Restructuring and transformation within the health care system apply to broader issues within the health sector that seeks to improve, create, and bring changes in the health care sector. Individuals and target groups form the focus of any given health care reform in the community. As a means of societal change and progress, health care delivery and improvement aimed at making the greatest impact within the health sector, such as health insurance, accessibility to health facilities, and provision of affordable health services to the citizens. Any health care policy aimed at a target group or community comes with its significant weight of impact to which the target group is intended. Specific policies such as providing more care, insurance cover, and improving health care quality in many cases entail significant changes to both the target group and the citizens as a whole. Policies within the health care sector, therefore, have the significant impact of influencing change, build an individual, and steer a particular growth trend within the society. The health care reform act as a health policy program has the net effect of building upon an individual, community as a whole and a given target group.
As a system in public administration, Chapin (2014) argues that the health care restructuring has the significant effect of moderating behavior, changing a team's perception, and altering attitude. The health care reform act prepares the target group towards adopting a healthy conscious in the society and towards a particular course of action of well-being, thereby influencing their behavior, accessibility to health services, mode of operation, and attitude towards their health issues. In the first case, the target group is prepared towards focusing on the new policy framework and all it requires to accomplish the tasks outlined. Chapin maintains that an emphasis on the structure has the significant effect of altering behavior in addition to changing their thought process towards the health care structural make up (2014). The target group is therefore empowered to lay more emphasis on the task of seeking for health care and focusing their attention, concentration, and mindset towards aligning with the policies such as sustainability, accessibility, and their rights to seek affordable care services. On the other hand, as the target group focuses more on the policy, individuals within the group have the opportunity to learn, grow, and inculcate disciplinary measures that come along with rolling out the health awareness initiatives as outlined in the health care program.

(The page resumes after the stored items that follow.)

(* ===== verification/ExampleControl.v ===== *)
(** * The control programs of the examples

    [main] of src/examples/*/src/main.cpp: a server is started, a signal stops it, and
    the program returns when nothing is left to do.  The operations of the server and the
    signal set are pending or done; their completion handlers run on one strand.
    [net::thread_pool::join] returns when no operation is pending.

    The callback examples share one control flow and differ in what they print; YieldEcho
    and CoroutineEcho run it as a coroutine. *)

From S2P Require Import Prelude Errors Coroutine.

Inductive exit_code := EXIT_SUCCESS | EXIT_FAILURE.

(** An asynchronous operation: not begun, pending, or done with its error code. *)
Inductive progress := NotBegun | Pending | Done (ec : error_code).

(** The wait for a signal may be cancelled while it is pending. *)
Inductive signal_wait := NoWait | Waiting | Cancelled | Signalled | Aborted.

(** [result], the operations, the calls of [server.request_stop()], and what was written
    to the standard output and to the standard error. *)
Record control := mk_control {
  k_result : exit_code;
  k_signals : signal_wait;
  k_wait : progress;
  k_start : progress;
  k_stops : nat;
  k_out : list string;
  k_err : list string }.

Definition initial : control := mk_control EXIT_SUCCESS NoWait NotBegun NotBegun 0 [] [].

Definition set_result (r : exit_code) (k : control) : control :=
  mk_control r (k_signals k) (k_wait k) (k_start k) (k_stops k) (k_out k) (k_err k).
Definition set_signals (x : signal_wait) (k : control) : control :=
  mk_control (k_result k) x (k_wait k) (k_start k) (k_stops k) (k_out k) (k_err k).
Definition set_wait (x : progress) (k : control) : control :=
  mk_control (k_result k) (k_signals k) x (k_start k) (k_stops k) (k_out k) (k_err k).
Definition set_start (x : progress) (k : control) : control :=
  mk_control (k_result k) (k_signals k) (k_wait k) x (k_stops k) (k_out k) (k_err k).
Definition request_stop (k : control) : control :=
  mk_control (k_result k) (k_signals k) (k_wait k) (k_start k) (S (k_stops k)) (k_out k) (k_err k).
Definition cout (lines : list string) (k : control) : control :=
  mk_control (k_result k) (k_signals k) (k_wait k) (k_start k) (k_stops k) (k_out k ++ lines) (k_err k).
Definition cerr (line : string) (k : control) : control :=
  mk_control (k_result k) (k_signals k) (k_wait k) (k_start k) (k_stops k) (k_out k) (k_err k ++ [line]).

(** [signals.cancel()]. *)
Definition cancel_signals (k : control) : control :=
  match k_signals k with Waiting => set_signals Cancelled k | _ => k end.

(** What an example prints. *)
Record texts := mk_texts {
  x_stopping : string;              (* a signal arrived *)
  x_stopped_error : string;         (* the wait failed *)
  x_stopped : list string;          (* the wait completed *)
  x_start_failed : string;
  x_running : list string }.        (* the start completed *)

Section Handlers.
Context (message : error_code -> string) (x : texts).

(** The handler of [signals.async_wait]. *)
Definition on_signal (ec : error_code) (k : control) : control :=
  if failed ec then k
  else
    let k := cout [x_stopping x] k in
    request_stop k.

(** The handler of [server.async_wait]. *)
Definition on_wait (ec : error_code) (k : control) : control :=
  let k := if failed ec then set_result EXIT_FAILURE (cerr (x_stopped_error x +:+ message ec) k) else k in
  let k := cout (x_stopped x) k in
  cancel_signals k.

(** The handler of [server.async_start]. *)
Definition on_start (ec : error_code) (k : control) : control :=
  if failed ec then
    let k := cerr (x_start_failed x +:+ message ec) k in
    let k := set_result EXIT_FAILURE k in
    request_stop k
  else cout (x_running x) k.

(** The statements of [main] up to [pool.join()]. *)
Definition main_body : list (control -> control) :=
  [set_signals Waiting; set_wait Pending; set_start Pending].

(** [main] goes on, or a handler runs. *)
Inductive event := EMain | ESignal | ESignalAborted | EWait (ec : error_code) | EStart (ec : error_code).

(** A signal that arrived before the cancellation is delivered after it. *)
Definition signalled (e : event) (k : control) : control :=
  match e, k_signals k with
  | ESignal, (Waiting | Cancelled) => on_signal success (set_signals Signalled k)
  | ESignalAborted, Cancelled => on_signal operation_aborted (set_signals Aborted k)
  | _, _ => k
  end.

(** [rest]: the statements left. *)
Definition step (e : event) (s : list (control -> control) * control) : list (control -> control) * control :=
  let '(rest, k) := s in
  match e with
  | EMain => match rest with [] => s | f :: rest => (rest, f k) end
  | ESignal | ESignalAborted => (rest, signalled e k)
  | EWait ec => match k_wait k with Pending => (rest, on_wait ec (set_wait (Done ec) k)) | _ => s end
  | EStart ec => match k_start k with Pending => (rest, on_start ec (set_start (Done ec) k)) | _ => s end
  end.

Definition callback_main (l : list event) : list (control -> control) * control :=
  foldl (fun s e => step e s) (main_body, initial) l.

(** [pool.join(); return result;].  [join] returns when the pool has nothing left to do:
    the operations of the control are done, and the server, its listeners and its sessions
    have no work, which [server_work] says. *)
Definition is_done (p : progress) : bool := match p with Done _ => true | _ => false end.
Definition signals_done (x : signal_wait) : bool := match x with Signalled | Aborted => true | _ => false end.

Definition returned (server_work : bool) (s : list (control -> control) * control) : option exit_code :=
  let '(rest, k) := s in
  if negb server_work && bool_decide (length rest = 0) && signals_done (k_signals k) && is_done (k_wait k) && is_done (k_start k)
  then Some (k_result k) else None.
End Handlers.

(** ** The coroutine examples *)

Section CoroutineMain.
Context (message : error_code -> string) (x : texts).
Local Open Scope coro_scope.

Inductive server_operation := AStart | AWait.

(** The coroutine that YieldEcho and CoroutineEcho spawn on the control strand. *)
Definition control_coroutine : coro control server_operation error_code unit :=
  ec <- CAwait AStart;;
  (if failed ec then
     CLocal (cerr (x_start_failed x +:+ message ec));;
     CLocal (set_result EXIT_FAILURE);;
     CLocal request_stop
   else CLocal (cout (x_running x)));;
  ec <- CAwait AWait;;
  (if failed ec then
     CLocal (cerr (x_stopped_error x +:+ message ec));;
     CLocal (set_result EXIT_FAILURE)
   else CRet tt);;
  CLocal (cout (x_stopped x));;
  CLocal cancel_signals.

(** The completion handler of [co_spawn] in CoroutineEcho. *)
Definition coroutine_done (ep : exception_ptr) (k : control) : control :=
  match ep with
  | None => k
  | Some (system_error code) => cerr ("Coroutine failed: " +:+ message code) (set_result EXIT_FAILURE k)
  | Some (other_exception what) => cerr ("Coroutine failed: " +:+ what) (set_result EXIT_FAILURE k)
  end.

(** Where [main] and its coroutine are.  [Stuck]: out of fuel. *)
Inductive coroutine_point :=
| NotSpawned
| Posted
| At (p : point control server_operation error_code)
| Stuck.

Record main_state := mk_main { m_begun : bool; m_point : coroutine_point; m_control : control }.

Definition control_fuel : nat := 32.

Definition settle (r : option (point control server_operation error_code * control)) : coroutine_point * control :=
  match r with
  | None => (Stuck, initial)
  | Some (Ended, k) => (At Ended, coroutine_done None k)
  | Some (Awaiting AStart rest, k) => (At (Awaiting AStart rest), set_start Pending k)
  | Some (Awaiting AWait rest, k) => (At (Awaiting AWait rest), set_wait Pending k)
  end.

(** [EMain]: [main] waits for signals, then spawns the coroutine, which then runs to
    its first operation. *)
Definition coroutine_step (e : event) (s : main_state) : main_state :=
  let k := m_control s in
  match e, m_point s with
  | EMain, NotSpawned =>
    if m_begun s then mk_main true Posted k else mk_main true NotSpawned (set_signals Waiting k)
  | EMain, Posted => let '(p, k) := settle (advance control_fuel control_coroutine k) in mk_main true p k
  | (ESignal | ESignalAborted), _ => mk_main (m_begun s) (m_point s) (signalled x e k)
  | EStart ec, At (Awaiting AStart rest) =>
    let '(p, k) := settle (advance control_fuel (rest ec) (set_start (Done ec) k)) in mk_main true p k
  | EWait ec, At (Awaiting AWait rest) =>
    let '(p, k) := settle (advance control_fuel (rest ec) (set_wait (Done ec) k)) in mk_main true p k
  | _, _ => s
  end.

Definition coroutine_main (l : list event) : main_state :=
  foldl (fun s e => coroutine_step e s) (mk_main false NotSpawned initial) l.

Definition coroutine_returned (server_work : bool) (s : main_state) : option exit_code :=
  match m_point s with
  | At Ended => if negb server_work && signals_done (k_signals (m_control s)) then Some (k_result (m_control s)) else None
  | _ => None
  end.
End CoroutineMain.

(** ** What the control guarantees *)

Definition done_failed (p : progress) : bool := match p with Done ec => failed ec | _ => false end.

(** The result reports a failed start or wait; the server is asked to stop by a signal
    and by a failed start, once each; a wait that completed has cancelled the wait for
    signals, so that the program can end. *)
Definition control_ok (k : control) : Prop :=
  k_result k = (if done_failed (k_start k) || done_failed (k_wait k) then EXIT_FAILURE else EXIT_SUCCESS) /\
  k_stops k = (match k_signals k with Signalled => 1 | _ => 0 end) + (if done_failed (k_start k) then 1 else 0) /\
  (is_done (k_wait k) = true -> k_signals k <> Waiting).

Section Proofs.
Context (message : error_code -> string) (x : texts).

Lemma signalled_ok e k : control_ok k -> control_ok (signalled x e k).
Proof.
  unfold control_ok, signalled. destruct e, (k_signals k) eqn:Hs; simpl; rewrite ?Hs; try done;
    intros (H1 & H2 & H3); split_and!; try done; simpl; lia.
Qed.

Lemma signalled_ops e k : k_wait (signalled x e k) = k_wait k /\ k_start (signalled x e k) = k_start k.
Proof. unfold signalled. by destruct e, (k_signals k). Qed.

Implementing any health care reform policy comes with the mandate to sustain health development, growth, and adherence to a particular code of conduct that has the positive effect of instilling group collaboration, organization, and management. Health care policy, therefore, has the strongest impact of coalescing individuals towards a mutual interest of the society and collective benefits such as affordable care and accessibility to health care services (Kolstad & Kowalski 2012). Additionally, individuals, therefore, find common ground in which they hone their skills such as leadership competencies, talents, and mutual coexistence and cohesion within their locality. The health care reform policy outlined therefore puts members of the target group into one joint forum enabling them to tap into their individual and collective strength of well-being. As an organization and community, the health care arrangement helps the community members to access low cost health services and high quality, attention from medical practitioners (Kolstad & Kowalski 2012). While it helps individuals focus on their strengths, it has the positive effect of bringing out the best in and amongst the target group members. For example, people talented in a given field such as coaching and counseling will have the opportunity to sharpen their skills as they practice and use their abilities within the health care structure.
Affordable health care frameworks and policy have the positive effect of improving community involvement on social, economic, and political agendas of the country. Additionally, it helps strengthen community adherence to health practices and group network towards healthy living, which in turn improves social governance, hence building the social capital of the individuals. According to research, promoting participation in community-based policies such as health care reforms by groups or persons, promotes social capital, opens up the social networks of the community, and enhances social engagement. Wider social engagement in the health care structure has the net effect of bringing group members into one, promoting a collective participation, and identity (Chapin 2014). According to Chapin, research reveals that the implementation of a given health care policy entails an in-depth community and group participation, a fact that helps individuals recognizes them with a particular unique identity. For example, the implementation of the health insurance policy has the most significant impact of changing the accessibility of health care of the target groups especially in their areas of residence. Physical closeness, common perception, and the common belief of undertaking the health care restructuring have the positive effect of bringing participants together thus promoting and enhancing group strength and potential.
At the group level or individual level, effective participation and involvement in health care program implementation come with the net effect of building a culture amongst the group members and individuals. On the other hand, according to Nigam & Ocasio (2010), culture has the positive effect of outlining collective intellectual accomplishment and at the same time enhancing positive behavior within the community. Nigam and Ocasio maintain that groups often get the opportunity to define their beliefs, laws, art, knowledge, habits and capabilities (2010). It thus has the net effect of bringing harmony and mutual coexistence within the society.
Chapin, R. (2014). Social Policy for Effective Practice: A strengths approach. New York, NY: Routledge.
Kolstad, J. T., & Kowalski, A. E. (2012). The impact of health care reform on hospital and preventive care: evidence from Massachusetts. Journal of Public Economics, 96(11), 909-929.
Nigam, A., & Ocasio, W. (2010). Event attention, environmental sensemaking, and change in institutional logics: An inductive analysis of the effects of public attention to Clinton's health care reform initiative. Organization Science, 21(4), 823-841.